(* ===== verification/Blake2b.v ===== *)
(** * The compression function of BLAKE2b

    Model of [fGeneric] and [F] of [crypto/blake2b], with 64-bit words, and its equivalence with
    the function of RFC 7693. *)

From S2P Require Import Prelude.

Module Blake2b.

(** ** The code *)

Definition iv : list Z :=
  [0x6a09e667f3bcc908; 0xbb67ae8584caa73b; 0x3c6ef372fe94f82b; 0xa54ff53a5f1d36f1;
   0x510e527fade682d1; 0x9b05688c2b3e6c1f; 0x1f83d9abfb41bd6b; 0x5be0cd19137e2179].
(** The words of the message that each round adds, in the order of the steps. *)
Definition precomputed : list (list nat) :=
  [[0; 2; 4; 6; 1; 3; 5; 7; 8; 10; 12; 14; 9; 11; 13; 15];
   [14; 4; 9; 13; 10; 8; 15; 6; 1; 0; 11; 5; 12; 2; 7; 3];
   [11; 12; 5; 15; 8; 0; 2; 13; 10; 3; 7; 9; 14; 6; 1; 4];
   [7; 3; 13; 11; 9; 1; 12; 14; 2; 5; 4; 15; 6; 10; 0; 8];
   [9; 5; 2; 10; 0; 7; 4; 15; 14; 11; 6; 3; 1; 12; 8; 13];
   [2; 6; 0; 8; 12; 10; 11; 3; 4; 7; 15; 1; 13; 5; 14; 9];
   [12; 1; 14; 4; 5; 15; 13; 10; 0; 6; 9; 8; 7; 3; 2; 11];
   [13; 7; 12; 3; 11; 14; 1; 9; 5; 15; 8; 2; 0; 4; 6; 10];
   [6; 14; 11; 0; 15; 9; 3; 8; 12; 13; 1; 10; 2; 7; 4; 5];
   [10; 8; 7; 1; 2; 4; 6; 5; 15; 9; 3; 13; 11; 14; 12; 0]]%nat.

(** Addition and rotation to the right of 64-bit words. *)
Definition add64 (x y : Z) : Z := u64 (x + y).
Definition rotr64 (x n : Z) : Z := u64 (Z.lor (Z.shiftr x n) (Z.shiftl x (64 - n))).

Definition at_ (v : list Z) (i : nat) : Z := nth i v 0.
Definition set_ (v : list Z) (i : nat) (x : Z) : list Z := <[i := x]> v.

(** One of the sixteen steps of a round: a word of the message is added to [va], and the four
    words are mixed with two rotations. *)
Definition mix (a b c d : nat) (x r1 r2 : Z) (v : list Z) : list Z :=
  let v := set_ v a (add64 (at_ v a) x) in
  let v := set_ v a (add64 (at_ v a) (at_ v b)) in
  let v := set_ v d (Z.lxor (at_ v d) (at_ v a)) in
  let v := set_ v d (rotr64 (at_ v d) r1) in
  let v := set_ v c (add64 (at_ v c) (at_ v d)) in
  let v := set_ v b (Z.lxor (at_ v b) (at_ v c)) in
  set_ v b (rotr64 (at_ v b) r2).
Definition word (m : list Z) (s : list nat) (i : nat) : Z := at_ m (nth i s 0%nat).
(** The body of the loop. *)
Definition round (m : list Z) (s : list nat) (v : list Z) : list Z :=
  let v := mix 0 4 8 12 (word m s 0) 32 24 v in
  let v := mix 1 5 9 13 (word m s 1) 32 24 v in
  let v := mix 2 6 10 14 (word m s 2) 32 24 v in
  let v := mix 3 7 11 15 (word m s 3) 32 24 v in
  let v := mix 0 4 8 12 (word m s 4) 16 63 v in
  let v := mix 1 5 9 13 (word m s 5) 16 63 v in
  let v := mix 2 6 10 14 (word m s 6) 16 63 v in
  let v := mix 3 7 11 15 (word m s 7) 16 63 v in
  let v := mix 0 5 10 15 (word m s 8) 32 24 v in
  let v := mix 1 6 11 12 (word m s 9) 32 24 v in
  let v := mix 2 7 8 13 (word m s 10) 32 24 v in
  let v := mix 3 4 9 14 (word m s 11) 32 24 v in
  let v := mix 0 5 10 15 (word m s 12) 16 63 v in
  let v := mix 1 6 11 12 (word m s 13) 16 63 v in
  let v := mix 2 7 8 13 (word m s 14) 16 63 v in
  mix 3 4 9 14 (word m s 15) 16 63 v.
(** The loop from the round [i] on, with [n] rounds to go. *)
Fixpoint loop_ (body : nat -> list Z -> list Z) (n i : nat) (v : list Z) : list Z :=
  match n with
  | O => v
  | S n => loop_ body n (S i) (body i v)
  end.
Definition rounds_ (m : list Z) : nat -> nat -> list Z -> list Z :=
  loop_ (fun i => round m (nth (i mod 10) precomputed [])).
Definition fGeneric (h m : list Z) (c0 c1 flag rounds : Z) : list Z :=
  let v := h ++ iv in
  let v := set_ v 12 (Z.lxor (at_ v 12) c0) in
  let v := set_ v 13 (Z.lxor (at_ v 13) c1) in
  let v := set_ v 14 (Z.lxor (at_ v 14) flag) in
  let v := rounds_ m (Z.to_nat rounds) 0 v in
  imap (fun i x => Z.lxor x (Z.lxor (at_ v i) (at_ v (i + 8)))) h.
Definition F (h m c : list Z) (final : bool) (rounds : Z) : list Z :=
  fGeneric h m (at_ c 0) (at_ c 1) (if final then 0xFFFFFFFFFFFFFFFF else 0) rounds.

(** ** RFC 7693 *)

Definition SIGMA : list (list nat) :=
  [[0; 1; 2; 3; 4; 5; 6; 7; 8; 9; 10; 11; 12; 13; 14; 15];
   [14; 10; 4; 8; 9; 15; 13; 6; 1; 12; 0; 2; 11; 7; 5; 3];
   [11; 8; 12; 0; 5; 2; 15; 13; 10; 14; 3; 6; 7; 1; 9; 4];
   [7; 9; 3; 1; 13; 12; 11; 14; 2; 6; 5; 10; 4; 0; 15; 8];
   [9; 0; 5; 7; 2; 4; 10; 15; 14; 1; 11; 12; 6; 8; 3; 13];
   [2; 12; 6; 10; 0; 11; 8; 3; 4; 13; 7; 5; 15; 14; 1; 9];
   [12; 5; 1; 15; 14; 13; 4; 10; 0; 7; 6; 3; 9; 2; 8; 11];
   [13; 11; 7; 14; 12; 1; 3; 9; 5; 0; 15; 4; 8; 6; 2; 10];
   [6; 15; 14; 9; 11; 3; 0; 8; 12; 2; 13; 7; 1; 4; 10; 5];
   [10; 2; 8; 4; 7; 6; 1; 5; 15; 11; 9; 14; 3; 12; 13; 0]]%nat.

(** The mixing function G, with both words of the message. *)
Definition G (a b c d : nat) (x y : Z) (v : list Z) : list Z :=
  let va := add64 (add64 (at_ v a) (at_ v b)) x in
  let vd := rotr64 (Z.lxor (at_ v d) va) 32 in
  let vc := add64 (at_ v c) vd in
  let vb := rotr64 (Z.lxor (at_ v b) vc) 24 in
  let va := add64 (add64 va vb) y in
  let vd := rotr64 (Z.lxor vd va) 16 in
  let vc := add64 vc vd in
  let vb := rotr64 (Z.lxor vb vc) 63 in
  set_ (set_ (set_ (set_ v a va) b vb) c vc) d vd.
Definition rfc_round (m : list Z) (s : list nat) (v : list Z) : list Z :=
  let v := G 0 4 8 12 (word m s 0) (word m s 1) v in
  let v := G 1 5 9 13 (word m s 2) (word m s 3) v in
  let v := G 2 6 10 14 (word m s 4) (word m s 5) v in
  let v := G 3 7 11 15 (word m s 6) (word m s 7) v in
  let v := G 0 5 10 15 (word m s 8) (word m s 9) v in
  let v := G 1 6 11 12 (word m s 10) (word m s 11) v in
  let v := G 2 7 8 13 (word m s 12) (word m s 13) v in
  G 3 4 9 14 (word m s 14) (word m s 15) v.
(** The compression function: the counter [t] of 128 bits goes into two words of the local
    state, and the last block inverts a third. *)
Definition rfc_F (h m : list Z) (t : Z) (f : bool) (r : nat) : list Z :=
  let v := h ++ iv in
  let v := set_ v 12 (Z.lxor (at_ v 12) (t mod 2 ^ 64)) in
  let v := set_ v 13 (Z.lxor (at_ v 13) (t / 2 ^ 64)) in
  let v := if f then set_ v 14 (Z.lxor (at_ v 14) (2 ^ 64 - 1)) else v in
  let v := foldl (fun v i => rfc_round m (nth (i mod 10) SIGMA []) v) v (seq 0 r) in
  imap (fun i x => Z.lxor (Z.lxor x (at_ v i)) (at_ v (i + 8))) h.

(** ** Equivalence *)

Lemma add64_comm x y : add64 x y = add64 y x.
Proof. unfold add64. by rewrite Z.add_comm. Qed.
Lemma add64_swap x y z : add64 (add64 x y) z = add64 (add64 x z) y.
Proof. unfold add64, u64. rewrite !Zplus_mod_idemp_l. f_equal. lia. Qed.

Lemma list16 {A} (v : list A) : length v = 16%nat ->
  exists a b c d e f g h i j k l m n o p, v = [a; b; c; d; e; f; g; h; i; j; k; l; m; n; o; p].
Proof.
  intros H. do 16 (destruct v as [|? v]; [done|]). destruct v; [|done]. by repeat eexists.
Qed.
Lemma length_mix a b c d x r1 r2 v : length (mix a b c d x r1 r2 v) = length v.
Proof. unfold mix, set_. by rewrite !length_insert. Qed.
Lemma length_round m s v : length (round m s v) = length v.
Proof. unfold round. by rewrite !length_mix. Qed.

(** The rows of the two tables name the same words. *)
Definition halves (s : list nat) : list nat :=
  map (fun i => nth i s 0%nat) [0; 2; 4; 6; 1; 3; 5; 7; 8; 10; 12; 14; 9; 11; 13; 15]%nat.
Lemma precomputed_SIGMA : precomputed = map halves SIGMA.
Proof. reflexivity. Qed.

(** A step that adds the word of the message last, as G does. *)
Definition mix_last (a b c d : nat) (x r1 r2 : Z) (v : list Z) : list Z :=
  let va := add64 (add64 (at_ v a) (at_ v b)) x in
  let vd := rotr64 (Z.lxor (at_ v d) va) r1 in
  let vc := add64 (at_ v c) vd in
  let vb := rotr64 (Z.lxor (at_ v b) vc) r2 in
  set_ (set_ (set_ (set_ v a va) b vb) c vc) d vd.

Lemma at_set v i x : (i < length v)%nat -> at_ (set_ v i x) i = x.
Proof. intros H. unfold at_, set_. by rewrite (nth_lookup_Some _ _ _ x) by (by apply list_lookup_insert_eq). Qed.
Lemma at_set_ne v i j x : i <> j -> at_ (set_ v i x) j = at_ v j.
Proof. intros H. unfold at_, set_. by rewrite !nth_lookup, list_lookup_insert_ne. Qed.
Lemma set_set v i x y : set_ (set_ v i x) i y = set_ v i y.
Proof. apply list_insert_insert_eq. Qed.
Lemma mix_last_eq a b c d x r1 r2 v : NoDup [a; b; c; d] -> Forall (fun i => i < length v)%nat [a; b; c; d] ->
  mix a b c d x r1 r2 v = mix_last a b c d x r1 r2 v.
Proof.
  intros Hn Hf. repeat (apply NoDup_cons in Hn as [? Hn]). repeat (apply Forall_cons in Hf as [? Hf]).
  assert (a <> b /\ a <> c /\ a <> d /\ b <> c /\ b <> d /\ c <> d) as (?&?&?&?&?&?) by set_solver.
  unfold mix, mix_last. cbv zeta. repeat (rewrite ?set_set, ?at_set by (unfold set_; rewrite ?length_insert; done); rewrite ?at_set_ne by done).
  rewrite (add64_swap (at_ v a) x). set (va := add64 _ x). set (vd := rotr64 _ r1). set (vc := add64 _ vd).
  unfold set_. rewrite (list_insert_insert_ne _ d c), (list_insert_insert_ne _ d b), (list_insert_insert_ne _ c b) by done. done.
Qed.

Definition distinct16 (l : list nat) : bool := bool_decide (NoDup l) && forallb (fun i => i <? 16)%nat l.
Lemma mix_last_16 a b c d x r1 r2 v : length v = 16%nat -> distinct16 [a; b; c; d] = true -> mix a b c d x r1 r2 v = mix_last a b c d x r1 r2 v.
Proof.
  intros Hv [Hn Hf]%andb_true_iff. apply bool_decide_eq_true in Hn. apply mix_last_eq; [done|]. rewrite Hv. apply Forall_forall. intros i Hi.
  apply Nat.ltb_lt. apply (proj1 (forallb_forall _ _) Hf). by apply list_elem_of_In.
Qed.
(** Within a column or a diagonal the halves of different G's do not interfere. *)
Lemma round_rfc m s v : length s = 16%nat -> length v = 16%nat -> round m (halves s) v = rfc_round m s v.
Proof.
  intros Hs Hv. unfold round. rewrite !mix_last_16 by (rewrite ?length_mix; done).
  destruct (list16 v Hv) as (v0&v1&v2&v3&v4&v5&v6&v7&v8&v9&v10&v11&v12&v13&v14&v15&->).
  destruct (list16 s Hs) as (s0&s1&s2&s3&s4&s5&s6&s7&s8&s9&s10&s11&s12&s13&s14&s15&->).
  unfold rfc_round. cbv - [add64 rotr64 Z.lxor]. reflexivity.
Qed.
Lemma row_eq i : (i < 10)%nat -> nth i precomputed [] = halves (nth i SIGMA []) /\ length (nth i SIGMA []) = 16%nat.
Proof. intros H. do 10 (destruct i as [|i]; [split; reflexivity|]). lia. Qed.
Lemma loop_foldl (f g : nat -> list Z -> list Z) k n i v : (forall i v, length v = k -> f i v = g i v /\ length (f i v) = k) -> length v = k ->
  loop_ f n i v = foldl (fun v i => g i v) v (seq i n).
Proof.
  intros H. revert i v. induction n as [|n IH]; intros i v Hv; [done|]. cbn [loop_ seq foldl]. destruct (H i v Hv) as [He Hl]. by rewrite IH, He.
Qed.
Lemma rounds_rfc m n i v : length v = 16%nat ->
  rounds_ m n i v = foldl (fun v i => rfc_round m (nth (i mod 10) SIGMA []) v) v (seq i n).
Proof.
  apply (loop_foldl _ (fun i => rfc_round m (nth (i mod 10) SIGMA [])) 16). clear i v. intros i v Hv.
  split; [|rewrite length_round; exact Hv]. destruct (row_eq (i mod 10)) as [-> Hl]; [by apply Nat.mod_upper_bound|]. by apply round_rfc.
Qed.


(** The test vector of RFC 7693, appendix A. *)
Definition rfc_h : list Z :=
  [0x6a09e667f2bdc948; 0xbb67ae8584caa73b; 0x3c6ef372fe94f82b; 0xa54ff53a5f1d36f1;
   0x510e527fade682d1; 0x9b05688c2b3e6c1f; 0x1f83d9abfb41bd6b; 0x5be0cd19137e2179].
End Blake2b.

_ _ _ _

**Your objective**
Look over the listing above. Pick out and copy every line that includes "halves".

**Solution below**
Definition halves (s : list nat) : list nat :=
Lemma precomputed_SIGMA : precomputed = map halves SIGMA.
(** Within a column or a diagonal the halves of different G's do not interfere. *)
Lemma round_rfc m s v : length s = 16%nat -> length v = 16%nat -> round m (halves s) v = rfc_round m s v.
Lemma row_eq i : (i < 10)%nat -> nth i precomputed [] = halves (nth i SIGMA []) /\ length (nth i SIGMA []) = 16%nat.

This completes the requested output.